> **What you should do**
The output is the lines below from the one with "entry is given" through the one with "(** The settings", both included, printed exactly and with no other line.

- - -

(* ===== verification/Logging.v ===== *)
(** * Logging ([src/p_logging.go])

    [init_logging] builds a logger from the configuration: its level and its
    hooks.  The hooks, with their levels, formatter settings and [Fire] method,
    are the program's; formatting an entry and dispatching it to the hooks is
    the logging library's, a parameter ([Logrus]) whose law says that an enabled
    entry is given to every hook registered for its level, in order. *)
From stdpp Require Import base list strings.
From Stdlib Require Import ZArith Lia.
From S2P Require Import Prelude GoFloat GoNet Network Ring World.
#[local] Open Scope Z_scope.

(** [logrus.Level], from the most to the least severe. *)
Inductive Level :=
| PanicLevel | FatalLevel | ErrorLevel | WarnLevel | InfoLevel | DebugLevel | TraceLevel.

#[export] Instance Level_eq_dec : EqDecision Level.
Proof. solve_decision. Defined.

Definition level_num (lv : Level) : Z :=
  match lv with
  | PanicLevel => 0 | FatalLevel => 1 | ErrorLevel => 2 | WarnLevel => 3
  | InfoLevel => 4 | DebugLevel => 5 | TraceLevel => 6
  end.

(** The settings of a [logrus.TextFormatter]; [CallerPrettyfier] is a function
    of the name of the calling function. *)
Record TextFormatter := mkTextFormatter {
  CallerPrettyfier : string → string * string;
  ForceColors : bool;
  DisableTimestamp : bool;
  TimestampFormat : string;
  DisableColors : bool;
  QuoteEmptyFields : bool;
  DisableLevelTruncation : bool;
  PadLevelText : bool;
  FullTimestamp : bool;
  FieldMap : list (string * string)
}.

(** [os.Stderr], or the [*syslog.Writer] with the nil pointer as [None]. *)
Inductive Writer := Stderr | SyslogWriter (w : option handle).

Record FormatterHook := mkFormatterHook {
  hook_Writer : Writer;
  hook_LogLevels : list Level;
  hook_Formatter : TextFormatter
}.

Record Logger := mkLogger { lg_Level : Level; lg_Hooks : list FormatterHook }.

Record Entry := mkEntry { en_Level : Level; en_Message : string; en_Function : string }.

(** What has been written, in order. *)
Abbreviation L := (M (list (Writer * string))).

(** [FormatterHook.Levels]. *)
Definition Levels (hook : FormatterHook) : list Level := hook.(hook_LogLevels).

(** The formatter and the dispatch of entries of the logging library. *)
Class Logrus := {
  logrus_Format : TextFormatter → Entry → option string;
  logrus_Fire : (FormatterHook → Entry → L (option string)) → Logger → Entry → L unit
}.

(** [Writer.Write]: the method of a nil [*syslog.Writer] locks its mutex and
    panics. *)
Definition writer_Write (w : Writer) (line : string) : L (option string) :=
  match w with
  | SyslogWriter None => panic "nil *syslog.Writer"
  | _ => modify (fun out => out ++ [(w, line)]) ;; mret None
  end.

Section logging.
Context {LR : Logrus}.

(** [FormatterHook.Fire]. *)
Definition Fire (hook : FormatterHook) (entry : Entry) : L (option string) :=
  match logrus_Format hook.(hook_Formatter) entry with
  | None => mret (Some "format error")
  | Some line => writer_Write hook.(hook_Writer) line
  end.

(** An entry of the logger, as the program's hooks handle it. *)
Definition log_entry (lg : Logger) (entry : Entry) : L unit := logrus_Fire Fire lg entry.
End logging.

Definition stderr_formatter (cfg : config) : TextFormatter := {|
  CallerPrettyfier := fun f =>
    if negb cfg.(g_debug) && negb cfg.(g_trace) then ("", f +:+ ":: ") else (f +:+ ":: ", "");
  ForceColors := true; DisableTimestamp := false; TimestampFormat := "2006-01-02 15:04:05";
  DisableColors := false; QuoteEmptyFields := true; DisableLevelTruncation := true;
  PadLevelText := true; FullTimestamp := true;
  FieldMap := [("time", "@timestamp"); ("level", "severity"); ("msg", "message"); ("func", "caller")]
|}.

Definition syslog_formatter (cfg : config) : TextFormatter := {|
  CallerPrettyfier := fun f =>
    if negb cfg.(g_debug) && negb cfg.(g_trace) then ("", "") else (f +:+ "()", "");
  ForceColors := false; DisableTimestamp := true; TimestampFormat := "";
  DisableColors := true; QuoteEmptyFields := true; DisableLevelTruncation := false;
  PadLevelText := false; FullTimestamp := false;
  FieldMap := [("level", "severity"); ("msg", "message"); ("func", "caller")]
|}.

(** [init_logging]; [syslog] is the writer [syslog.New] returns, nil when the
    daemon cannot be reached (its error is dropped). *)
Definition init_logging (cfg : config) (syslog : option handle) : Logger :=
  let level := if cfg.(g_trace) then TraceLevel
               else if cfg.(g_debug) then DebugLevel else InfoLevel in
  let stderr_hook := mkFormatterHook Stderr
    [DebugLevel; TraceLevel; PanicLevel; FatalLevel; ErrorLevel; WarnLevel; InfoLevel]
    (stderr_formatter cfg) in
  let syslog_hook := mkFormatterHook (SyslogWriter syslog)
    [PanicLevel; FatalLevel; ErrorLevel; WarnLevel; InfoLevel] (syslog_formatter cfg) in
  mkLogger level ([stderr_hook] ++ (if cfg.(g_use_syslog) then [syslog_hook] else [])).

(** ** Properties *)

(** An entry reaches the hooks of its level when the level is enabled. *)
Fixpoint fire_hooks (fire : FormatterHook → Entry → L (option string))
    (hooks : list FormatterHook) (entry : Entry) : L unit :=
  match hooks with
  | [] => mret tt
  | hook :: hooks' =>
      if bool_decide (entry.(en_Level) ∈ Levels hook) then
        err ← fire hook entry;
        match err with
        | Some _ => mret tt
        | None => fire_hooks fire hooks' entry
        end
      else fire_hooks fire hooks' entry
  end.

(** Documented behaviour of the library: levels up to the logger's are enabled,
    the hooks of the level fire in the order they were added, and the text
    formatter does not fail. *)
Class LogrusLaws (LR : Logrus) := {
  Fire_spec fire lg entry out :
    logrus_Fire fire lg entry out =
      (if bool_decide (level_num entry.(en_Level) <= level_num lg.(lg_Level))
       then fire_hooks fire lg.(lg_Hooks) entry else mret tt) out;
  Format_total f entry : is_Some (logrus_Format f entry)
}.

(** The level is enabled by the flags. *)
Definition enabled (cfg : config) (lv : Level) : bool :=
  match lv with
  | TraceLevel => cfg.(g_trace)
  | DebugLevel => cfg.(g_debug) || cfg.(g_trace)
  | _ => true
  end.

Section properties.
Context {LR : Logrus} {LL : LogrusLaws LR}.

(** One entry, on every configuration. *)
Lemma log_entry_eq (cfg : config) (syslog : option handle) (entry : Entry)
    (out : list (Writer * string)) :
  ∃ line1 line2,
    logrus_Format (stderr_formatter cfg) entry = Some line1 ∧
    logrus_Format (syslog_formatter cfg) entry = Some line2 ∧
    log_entry (init_logging cfg syslog) entry out =
      if enabled cfg entry.(en_Level) then
        if cfg.(g_use_syslog) && enabled (cfg <| g_debug := false |> <| g_trace := false |>) entry.(en_Level)
        then
          match syslog with
          | Some _ => (Ret tt, out ++ [(Stderr, line1); (SyslogWriter syslog, line2)])
          | None => (Panic "nil *syslog.Writer", out ++ [(Stderr, line1)])
          end
        else (Ret tt, out ++ [(Stderr, line1)])
      else (Ret tt, out).
Proof.
  destruct (Format_total (stderr_formatter cfg) entry) as [line1 H1].
  destruct (Format_total (syslog_formatter cfg) entry) as [line2 H2].
  exists line1, line2. split_and!; [done..|]. unfold log_entry. rewrite Fire_spec.
  destruct (en_Level entry) eqn:Hlv; unfold init_logging; simpl;
    destruct (g_trace cfg), (g_debug cfg), (g_use_syslog cfg); simpl;
    rewrite ?Hlv; unfold mbind, M_bind, Fire, Levels; simpl; rewrite ?H1, ?H2; simpl; try done;
    destruct syslog; simpl; unfold modify; simpl; by rewrite <-?app_assoc.
Qed.

(** The syslog writer is used but nil. *)
Definition syslog_lost (cfg : config) (syslog : option handle) : bool :=
  cfg.(g_use_syslog) && bool_decide (syslog = None).

(** An entry of level info panics when the writer is lost; otherwise no entry does. *)
Lemma log_info_outcome cfg syslog msg f out :
  (log_entry (init_logging cfg syslog) (mkEntry InfoLevel msg f) out).1 =
    if syslog_lost cfg syslog then Panic "nil *syslog.Writer" else Ret tt.
Proof.
  destruct (log_entry_eq cfg syslog (mkEntry InfoLevel msg f) out) as (? & ? & _ & _ & ->).
  unfold syslog_lost. simpl. destruct (g_use_syslog cfg), syslog; done.
Qed.
Lemma log_returns cfg syslog entry out :
  syslog_lost cfg syslog = false → (log_entry (init_logging cfg syslog) entry out).1 = Ret tt.
Proof.
  intros Hl. destruct (log_entry_eq cfg syslog entry out) as (? & ? & _ & _ & ->).
  unfold syslog_lost in Hl. destruct (enabled _ _), (g_use_syslog cfg), syslog; simpl in *; try done;
    by destruct (enabled _ _).
Qed.

(** C40: where a log entry goes.  A disabled level writes nothing; an enabled one
    is written once to stderr, and once more to syslog when syslog is used and
    the level is not debug or trace; and when syslog is used but its daemon
    could not be reached the first entry that is not debug or trace is a nil
    dereference, right after its line on stderr. *)
Theorem log_entry_written (cfg : config) (syslog : option handle) (entry : Entry)
    (out : list (Writer * string)) :
  ∃ line1 line2,
    logrus_Format (stderr_formatter cfg) entry = Some line1 ∧
    logrus_Format (syslog_formatter cfg) entry = Some line2 ∧
    log_entry (init_logging cfg syslog) entry out =
      if enabled cfg entry.(en_Level) then
        if cfg.(g_use_syslog) && enabled (cfg <| g_debug := false |> <| g_trace := false |>) entry.(en_Level)
        then
          match syslog with
          | Some _ => (Ret tt, out ++ [(Stderr, line1); (SyslogWriter syslog, line2)])
          | None => (Panic "nil *syslog.Writer", out ++ [(Stderr, line1)])
          end
        else (Ret tt, out ++ [(Stderr, line1)])
      else (Ret tt, out).
Proof. apply log_entry_eq. Qed.
End properties.

(** ** A concrete library *)

(** The message alone, dispatched in order. *)
#[export] Instance demo_logrus : Logrus := {
  logrus_Format _ entry := Some entry.(en_Message);
  logrus_Fire fire lg entry :=
    if bool_decide (level_num entry.(en_Level) <= level_num lg.(lg_Level))
    then fire_hooks fire lg.(lg_Hooks) entry else mret tt
}.

#[export] Instance demo_logrus_laws : LogrusLaws demo_logrus.
Proof. split; [done|]. intros f entry. by eexists. Qed.

(** An error with the default flags and no syslog daemon. *)
Lemma log_entry_written_witness :
  ∃ line1 line2,
    logrus_Format (stderr_formatter default_config) (mkEntry ErrorLevel "boom" "main.main") = Some line1 ∧
    logrus_Format (syslog_formatter default_config) (mkEntry ErrorLevel "boom" "main.main") = Some line2 ∧
    log_entry (init_logging default_config None) (mkEntry ErrorLevel "boom" "main.main") [] =
      (Panic "nil *syslog.Writer", [] ++ [(Stderr, line1)]).
Proof. exact (log_entry_written default_config None (mkEntry ErrorLevel "boom" "main.main") []). Defined.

- - -

> **Exercise solution**
    entry is given to every hook registered for its level, in order. *)
From stdpp Require Import base list strings.
From Stdlib Require Import ZArith Lia.
From S2P Require Import Prelude GoFloat GoNet Network Ring World.
#[local] Open Scope Z_scope.

(** [logrus.Level], from the most to the least severe. *)
Inductive Level :=
| PanicLevel | FatalLevel | ErrorLevel | WarnLevel | InfoLevel | DebugLevel | TraceLevel.

#[export] Instance Level_eq_dec : EqDecision Level.
Proof. solve_decision. Defined.

Definition level_num (lv : Level) : Z :=
  match lv with
  | PanicLevel => 0 | FatalLevel => 1 | ErrorLevel => 2 | WarnLevel => 3
  | InfoLevel => 4 | DebugLevel => 5 | TraceLevel => 6
  end.

(** The settings of a [logrus.TextFormatter]; [CallerPrettyfier] is a function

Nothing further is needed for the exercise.